[Stored items]
_____

(* ===== verification/FsMap.v ===== *)
(** * The block map of a file: [bmap]

    [bmap] finds the block that holds a given part of a file, allocating it and
    the indirect block when they are missing.  The theorems say what it may
    change: the map of its own inode, the bitmap, and blocks that were free. *)

From S2P Require Import Prelude CString Layout Kernel Store Fs FsAlloc FsInode.

(** ** The block map of an inode *)

Definition ind (x : inode) : Z := nthZ (i_addrs x) NDIRECT.

Definition iaddr (st : store) (x : inode) (k : Z) : Z :=
  if k <? NDIRECT then nthZ (i_addrs x) k
  else if ind x =? 0 then 0 else word (k - NDIRECT) (st_view st !!! ind x).

(** A well-formed block map: data blocks in use, no block used twice. *)
Record iwf (sb : superblock) (st : store) (x : inode) : Prop := {
  iw_dev : i_dev x = 1;
  iw_len : length (i_addrs x) = 13%nat;
  iw_ind : ind x = 0 ∨ data_block sb (ind x) ∧ inuse sb st (ind x);
  iw_data k : 0 ≤ k < MAXFILE → iaddr st x k = 0 ∨ data_block sb (iaddr st x k) ∧ inuse sb st (iaddr st x k);
  iw_inj k j : 0 ≤ k < MAXFILE → 0 ≤ j < MAXFILE → iaddr st x k ≠ 0 → iaddr st x k = iaddr st x j → k = j;
  iw_indne k : 0 ≤ k < MAXFILE → iaddr st x k ≠ 0 → iaddr st x k ≠ ind x;
}.

(** The blocks of a file. *)
Definition owns (st : store) (x : inode) (b : Z) : Prop :=
  b ≠ 0 ∧ (b = ind x ∨ ∃ k, 0 ≤ k < MAXFILE ∧ b = iaddr st x k).

(** The number of free blocks. *)
Definition nfree (sb : superblock) (st : store) : nat :=
  length (filter (λ b, used (bmp sb st) b = false) (seqZ 0 (sb_size sb))).

(** The log space a file operation needs: the bitmap, the inode, the indirect
    block (to be allocated or not) and [k] data blocks. *)
Definition reserve (sb : superblock) (st : store) (x : inode) : gset Z :=
  {[sb_bmapstart sb]} ∪ ({[IBLOCK (i_inum x) sb]} ∪ ((if ind x =? 0 then ∅ else {[ind x]}) ∪ st_log st)).
Definition fbudget (sb : superblock) (st : store) (x : inode) (k : Z) : Prop :=
  Z.of_nat (size (reserve sb st x)) + (if ind x =? 0 then 1 else 0) + k < st_cap st.

(** Everything file operations rely on and preserve. *)
Record fsinv (sb : superblock) (st : store) : Prop := {
  fi_geo : fsgeo sb st;
  fi_meta : meta_used sb st;
  fi_held : st_held st = ∅;
}.

Section count.
Context (sb : superblock).
Implicit Types (st : store).

Lemma nfree_pos st : (0 < nfree sb st)%nat → ∃ b, 0 ≤ b < sb_size sb ∧ ¬ inuse sb st b.
Proof.
  rw /nfree. intros H. destruct (filter _ _) as [|b l] eqn:E; [simpl in H; lia|].
  assert (b ∈ filter (λ b, used (bmp sb st) b = false) (seqZ 0 (sb_size sb))) as [Hb Hin]%list_elem_of_filter.
  { rw E. by left. }
  apply elem_of_seqZ in Hin. exists b. split; [lia|]. by rw /inuse Hb.
Qed.
Lemma writei_loop_fat (fuel : nat) st ino s ip x src off n tot :
  fat st sb ino c s → ino !!! ip = x → (ip < length ino)%nat → fsinv sb st → iwf sb st x →
  0 ≤ off → 0 ≤ tot ≤ n → off + (n - tot) ≤ MAXFILE * BSIZE → n ≤ lenZ src → bytes src → (0 < fuel)%nat →
  n = tot ∨ off mod BSIZE + (n - tot) ≤ BSIZE * (Z.of_nat fuel - 1) →
  fbudget sb st x (nb_touched off (n - tot)) → space st x off (n - tot) →
  total (writei_loop fuel ip src off n tot) s (λ r s', r = off + (n - tot) ∧ ∃ st' x',
    fat st' sb (<[ip := x']> ino) c s' ∧ fbudget sb st' x' 0 ∧
    wrote sb off (n - tot) (λ j, nthZ src (tot + j)) st x st' x').
Proof.
  intros Hf Hx Hl Hi Hw. revert st ino s x off tot Hf Hx Hl Hi Hw.
  induction fuel as [|fuel IH]; intros st ino s x off tot Hf Hx Hl Hi Hw Ho Ht Hmax Hsrc Hby Hfu Hor Hbud Hsp; [lia|].
  cbn [writei_loop]. destruct (Z.ltb_spec tot n) as [Hlt|Hge].
  2:{ apply total_ret. rw (_ : n - tot = 0) in Hbud |- *; [lia|]. split; [lia|]. exists st, x. rw insert_self //.
      split_and!; [done|done|by apply wrote_nil]. }
  set (r := n - tot) in *. destruct (chunk_facts off r Ho ltac:(lia)) as (Hm & Hfit & Hnb & Hnb0 & Hcase).
  set (m := Z.min r (BSIZE - off mod BSIZE)) in *.
  assert (0 ≤ off < MAXFILE * BSIZE) as Hoff by lia. pose proof (byte_block off Hoff) as Hk.
  assert (iaddr st x (off / BSIZE) ≠ 0 ∨ fbudget sb st x 1 ∧ (2 ≤ nfree sb st)%nat) as Hal.
  { apply (space_alloc st x off r); [lia|lia|done|done]. }
  eapply total_bind; [by apply (bmap_fat sb c st ino s ip x (off / BSIZE))|].
  cbv beta. intros b s1 (st1 & x1 & H1 & Hmp). pose proof (mp_ext _ _ _ _ _ _ _ Hmp) as He.
  pose proof (ex_inv _ _ _ _ _ _ He) as Hi1. pose proof (ex_wf _ _ _ _ _ _ He) as Hw1.
  assert (iaddr st1 x1 (off / BSIZE) ≠ 0) as Hkz by (rw (mp_addr _ _ _ _ _ _ _ Hmp); apply Hmp).
  destruct (iaddr_range sb st1 x1 _ Hi1 Hw1 Hk Hkz) as ([Hdb1 Hdb2] & _ & Hrange).
  rw (mp_addr _ _ _ _ _ _ _ Hmp) in Hdb1, Hdb2, Hrange.
  apply total_gets_bind. rw (fat_nin _ _ _ _ _ _ H1).
  rw list_lookup_total_insert_eq // (iw_dev _ _ _ Hw1).
  eapply run_breadf; [done|eapply fat_read; [done|apply Hi1|lia]|]. intros i s2 Hih H2. cbv zeta. fold r. fold m.
  eapply run_getb; [done|by rw /= lookup_insert_eq|]. cbn [st_hold st_view].
  assert (blk (st_view st1 !!! b)) as Hblk by (eapply fat_blk; [exact H1|lia]).
  assert (lenZ (slice tot m src) = m) as Hlen by (apply length_slice; lia).
  pose proof (mp_log _ _ _ _ _ _ _ Hmp (splice (off mod BSIZE) (slice tot m src) (st_view st1 !!! b)) (nb_touched (off + m) (r - m))) as Hbud2.
  rw (Z.add_comm _ 1) -Hnb in Hbud2. specialize (Hbud2 Hbud).
  eapply run_update; [done|done| | |].
  - apply blk_splice; [done|by apply Forall_slice|rw /BSIZE; lia|]. rw Hlen. rw /BSIZE in Hfit |- *. lia.
  - split; [apply (data_log sb); [apply Hi1|done]|]. apply (fbudget_log sb _ _ _) in Hbud2; [|done]. simpl in Hbud2.
    pose proof (size_add_le b (st_log st1)). lia.
  - intros s3 H3.
    pose proof (wrote_step sb st x b st1 x1 off m (slice tot m src) Hi Hw Hmp Hoff Hlen ltac:(lia) Hfit Hblk) as Hstep.
    set (st2 := st_wr b _ st1) in *.
    eapply total_mono; [apply (IH st2 (<[ip := x1]> ino) s3 x1 (off + m) (tot + m)); try done|].
    + by rw list_lookup_total_insert_eq.
    + by rw length_insert.
    + apply Hstep.
    + apply Hstep.
    + lia.
    + lia.
    + lia.
    + destruct Hcase as [?|[? ?]]; [lia|]. destruct Hor as [?|Hor]; [lia|]. rw /BSIZE in Hor. lia.
    + destruct Hcase as [?|[Hc1 Hc2]]; [left; lia|]. destruct Hor as [?|Hor]; [lia|right]. rw Hc1. lia.
    + by rw (_ : n - (tot + m) = r - m); [lia|].
    + rw (_ : n - (tot + m) = r - m); [lia|]. destruct Hsp as [Hal'|Hsp]; [left|right].
      * intros j Hj. rw (wt_addr _ _ _ _ _ _ _ _ Hstep); [apply byte_block; lia|apply Hal'; lia|apply Hal'; lia].
      * pose proof (mp_free _ _ _ _ _ _ _ Hmp) as Hfr. rw /st2 nfree_wr; [|lia]. lia.
    + cbv beta. intros off' s4 (-> & st3 & x3 & H4 & Hb3 & Hwr). split; [lia|]. exists st3, x3.
      rw list_insert_insert_eq in H4. split_and!; [done|done|].
      rw (_ : r = m + (n - (tot + m))); [lia|].
      eapply (wrote_trans sb off m (n - (tot + m))); [lia|lia|lia|lia| |].
      * eapply wrote_data_ext; [|exact Hstep]. intros j Hj. apply nthZ_slice; lia.
      * eapply wrote_data_ext; [|exact Hwr]. intros j Hj. simpl. f_equal. lia.
Qed.

(** The bytes of a file depend on its blocks only. *)
Lemma fbyte_ext st st' x j :
  (ind x ≠ 0 → st_view st' !!! ind x = st_view st !!! ind x) →
  st_view st' !!! iaddr st x (j / BSIZE) = st_view st !!! iaddr st x (j / BSIZE) →
  fbyte st' x j = fbyte st x j.
Proof. intros Hi Hb. by rw /fbyte (iaddr_ext st st' x) // Hb. Qed.

(** The other files: same contents, still well formed. *)
Record others_kept (st st' : store) (x : inode) : Prop := {
  ok_file y : iwf sb st y → full st y → (∀ b, owns st y b → ¬ owns st x b) →
    contents st' y = contents st y ∧ iwf sb st' y ∧ full st' y;
  ok_inode i : inum_ok sb i → i ≠ i_inum x → disk_inode sb st' i = disk_inode sb st i;
}.
(* ===== verification/Log.v ===== *)
(** * The log (log.c)

    [lst] adds the in-memory [struct log] to the cache.  The functions are
    those of log.c (and [readsb] of fs.c, which [initlog] calls).  The theorems
    at the end are about crashes: the disk a power failure leaves is a prefix
    of the writes the driver received, and recovery turns every such disk into
    the one before or the one after the transaction. *)

From S2P Require Import Prelude Layout Kernel Bio.

Definition MAXOPBLOCKS : Z := 10.
Definition LOGSIZE : Z := 30.

Record log := mkLog {
  l_start : Z;
  l_size : Z;
  l_outstanding : Z;
  l_committing : Z;
  l_dev : Z;
  lh_n : Z;
  lh_block : list Z;
}.

Definition log0 : log := mkLog 0 0 0 0 0 0 (replicate 30 0).

Record lst := mkLst { ls_bst : bst; ls_log : log }.

#[global] Instance lst_bst : Lens lst bst.
Proof.
  refine {| lget := ls_bst; lset := λ b s, mkLst b (ls_log s) |}; intros; by try destruct o.
Defined.

#[global] Instance lst_core : Lens lst core.
Proof.
  refine {| lget := λ s, bs_core (ls_bst s);
            lset := λ c s, mkLst (lset c (ls_bst s)) (ls_log s) |}; intros; by try destruct o as [[] ?].
Defined.

Definition set_log (f : log → log) (s : lst) : lst := mkLst (ls_bst s) (f (ls_log s)).

Definition with_geom (start size dev : Z) (l : log) : log :=
  mkLog start size (l_outstanding l) (l_committing l) dev (lh_n l) (lh_block l).
Definition with_outstanding (v : Z) (l : log) : log :=
  mkLog (l_start l) (l_size l) v (l_committing l) (l_dev l) (lh_n l) (lh_block l).
Definition with_committing (v : Z) (l : log) : log :=
  mkLog (l_start l) (l_size l) (l_outstanding l) v (l_dev l) (lh_n l) (lh_block l).
Definition with_n (v : Z) (l : log) : log :=
  mkLog (l_start l) (l_size l) (l_outstanding l) (l_committing l) (l_dev l) v (lh_block l).
Definition with_block (v : list Z) (l : log) : log :=
  mkLog (l_start l) (l_size l) (l_outstanding l) (l_committing l) (l_dev l) (lh_n l) v.

(** ** Reading the super block ([readsb] in fs.c) *)

Definition readsb (dev : Z) : M lst superblock :=
  bp ← lift (bread (u32 dev) 1);
  d ← gets (λ s, bdata bp (ls_bst s));
  lift (brelse bp);;
  mret (sb_decode d).

(** ** The log *)

(** [memmove(dst->data, src->data, BSIZE)] *)
Definition copy_buf (dst src : nat) : M lst unit :=
  d ← gets (λ s, bdata src (ls_bst s));
  old ← gets (λ s, bdata dst (ls_bst s));
  lift (set_bdata dst (splice 0 (slice 0 BSIZE d) old)).

Definition log_dev (s : lst) : Z := u32 (l_dev (ls_log s)).
(** The block of the log that holds the [tail]-th logged block. *)
Definition log_block (tail : Z) (s : lst) : Z := u32 (l_start (ls_log s) + tail + 1).
Definition home_block (tail : Z) (s : lst) : Z := u32 (nthZ (lh_block (ls_log s)) tail).

Definition install_body (tail : Z) : M lst unit :=
  dev ← gets log_dev;
  lb ← gets (log_block tail);
  lbuf ← lift (bread dev lb);
  hb ← gets (home_block tail);
  dbuf ← lift (bread dev hb);
  copy_buf dbuf lbuf;;
  lift (bwrite dbuf);;
  lift (brelse lbuf);;
  lift (brelse dbuf).

Definition install_trans : M lst unit :=
  n ← gets (λ s, lh_n (ls_log s));
  for_up (Z.to_nat n) 0 install_body.

(** The header read from, and written over, the bytes of a block. *)
Definition head_n (d : list Z) : Z := i32 (load32 0 d).
Definition head_block (d : list Z) (i : Z) : Z := i32 (load32 (4 + 4 * i) d).

Fixpoint put_blocks (n : nat) (i : Z) (blocks : list Z) (d : list Z) : list Z :=
  match n with
  | O => d
  | S n => put_blocks n (i + 1) blocks (store32 (4 + 4 * i) (nthZ blocks i) d)
  end.
Definition put_head (n : Z) (blocks d : list Z) : list Z :=
  put_blocks (Z.to_nat n) 0 blocks (store32 0 n d).

(** A count above [LOGSIZE] makes the loop write past [log.lh.block]. *)
Definition read_head : M lst unit :=
  dev ← gets log_dev;
  start ← gets (λ s, u32 (l_start (ls_log s)));
  buf ← lift (bread dev start);
  d ← gets (λ s, bdata buf (ls_bst s));
  modify (set_log (with_n (head_n d)));;
  if head_n d >? LOGSIZE then fault else
  for_up (Z.to_nat (head_n d)) 0 (λ i,
    modify (set_log (λ l, with_block (setZ i (head_block d i) (lh_block l)) l)));;
  lift (brelse buf).

Definition write_head : M lst unit :=
  dev ← gets log_dev;
  start ← gets (λ s, u32 (l_start (ls_log s)));
  buf ← lift (bread dev start);
  d ← gets (λ s, bdata buf (ls_bst s));
  l ← gets ls_log;
  lift (set_bdata buf (put_head (lh_n l) (lh_block l) d));;
  lift (bwrite buf);;
  lift (brelse buf).

Definition recover_from_log : M lst unit :=
  read_head;;
  install_trans;;
  modify (set_log (with_n 0));;
  write_head.

(** [sizeof(struct logheader)] *)
Definition sizeof_logheader : Z := 4 + 4 * LOGSIZE.

Definition initlog (dev : Z) : M lst unit :=
  if sizeof_logheader >=? BSIZE then panic "initlog: too big logheader" else
  sb ← readsb dev;
  modify (set_log (with_geom (i32 (sb_logstart sb)) (i32 (sb_nlog sb)) dev));;
  recover_from_log.

(** The loop of [begin_op], entered with [log.lock] held. *)
Definition begin_op_loop : M lst unit :=
  l ← gets ls_log;
  if negb (l_committing l =? 0) then lift (sleep ChLog LLog)
  else if lh_n l + (l_outstanding l + 1) * MAXOPBLOCKS >? LOGSIZE then lift (sleep ChLog LLog)
  else modify (set_log (λ l, with_outstanding (l_outstanding l + 1) l));; lift (release LLog).

Definition begin_op : M lst unit := lift (acquire LLog);; begin_op_loop.

(** What a process woken in [begin_op] executes. *)
Definition begin_op_resume : M lst unit := lift (sleep_resume LLog);; begin_op_loop.

Definition write_log_body (tail : Z) : M lst unit :=
  dev ← gets log_dev;
  lb ← gets (log_block tail);
  to ← lift (bread dev lb);
  hb ← gets (home_block tail);
  from ← lift (bread dev hb);
  copy_buf to from;;
  lift (bwrite to);;
  lift (brelse from);;
  lift (brelse to).

Definition write_log : M lst unit :=
  n ← gets (λ s, lh_n (ls_log s));
  for_up (Z.to_nat n) 0 write_log_body.

Definition commit : M lst unit :=
  n ← gets (λ s, lh_n (ls_log s));
  when (n >? 0)
    (write_log;;
     write_head;;
     install_trans;;
     modify (set_log (with_n 0));;
     write_head).

Definition end_op : M lst unit :=
  lift (acquire LLog);;
  modify (set_log (λ l, with_outstanding (l_outstanding l - 1) l));;
  l ← gets ls_log;
  if negb (l_committing l =? 0) then panic "log.committing" else
  (if l_outstanding l =? 0 then
     modify (set_log (with_committing 1));;
     lift (release LLog);;
     commit;;
     lift (acquire LLog);;
     modify (set_log (with_committing 0));;
     lift (wakeup ChLog);;
     lift (release LLog)
   else
     lift (wakeup ChLog);;
     lift (release LLog)).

_____

Work to complete: In the data above, which lines lie between the line with "mret (sb_decode d)." and the line with "for_up (Z.to_nat n) 0 install_body.", inclusive? Print those lines exactly and nothing else.

Answer to the exercise:
  mret (sb_decode d).

(** ** The log *)

(** [memmove(dst->data, src->data, BSIZE)] *)
Definition copy_buf (dst src : nat) : M lst unit :=
  d ← gets (λ s, bdata src (ls_bst s));
  old ← gets (λ s, bdata dst (ls_bst s));
  lift (set_bdata dst (splice 0 (slice 0 BSIZE d) old)).

Definition log_dev (s : lst) : Z := u32 (l_dev (ls_log s)).
(** The block of the log that holds the [tail]-th logged block. *)
Definition log_block (tail : Z) (s : lst) : Z := u32 (l_start (ls_log s) + tail + 1).
Definition home_block (tail : Z) (s : lst) : Z := u32 (nthZ (lh_block (ls_log s)) tail).

Definition install_body (tail : Z) : M lst unit :=
  dev ← gets log_dev;
  lb ← gets (log_block tail);
  lbuf ← lift (bread dev lb);
  hb ← gets (home_block tail);
  dbuf ← lift (bread dev hb);
  copy_buf dbuf lbuf;;
  lift (bwrite dbuf);;
  lift (brelse lbuf);;
  lift (brelse dbuf).

Definition install_trans : M lst unit :=
  n ← gets (λ s, lh_n (ls_log s));
  for_up (Z.to_nat n) 0 install_body.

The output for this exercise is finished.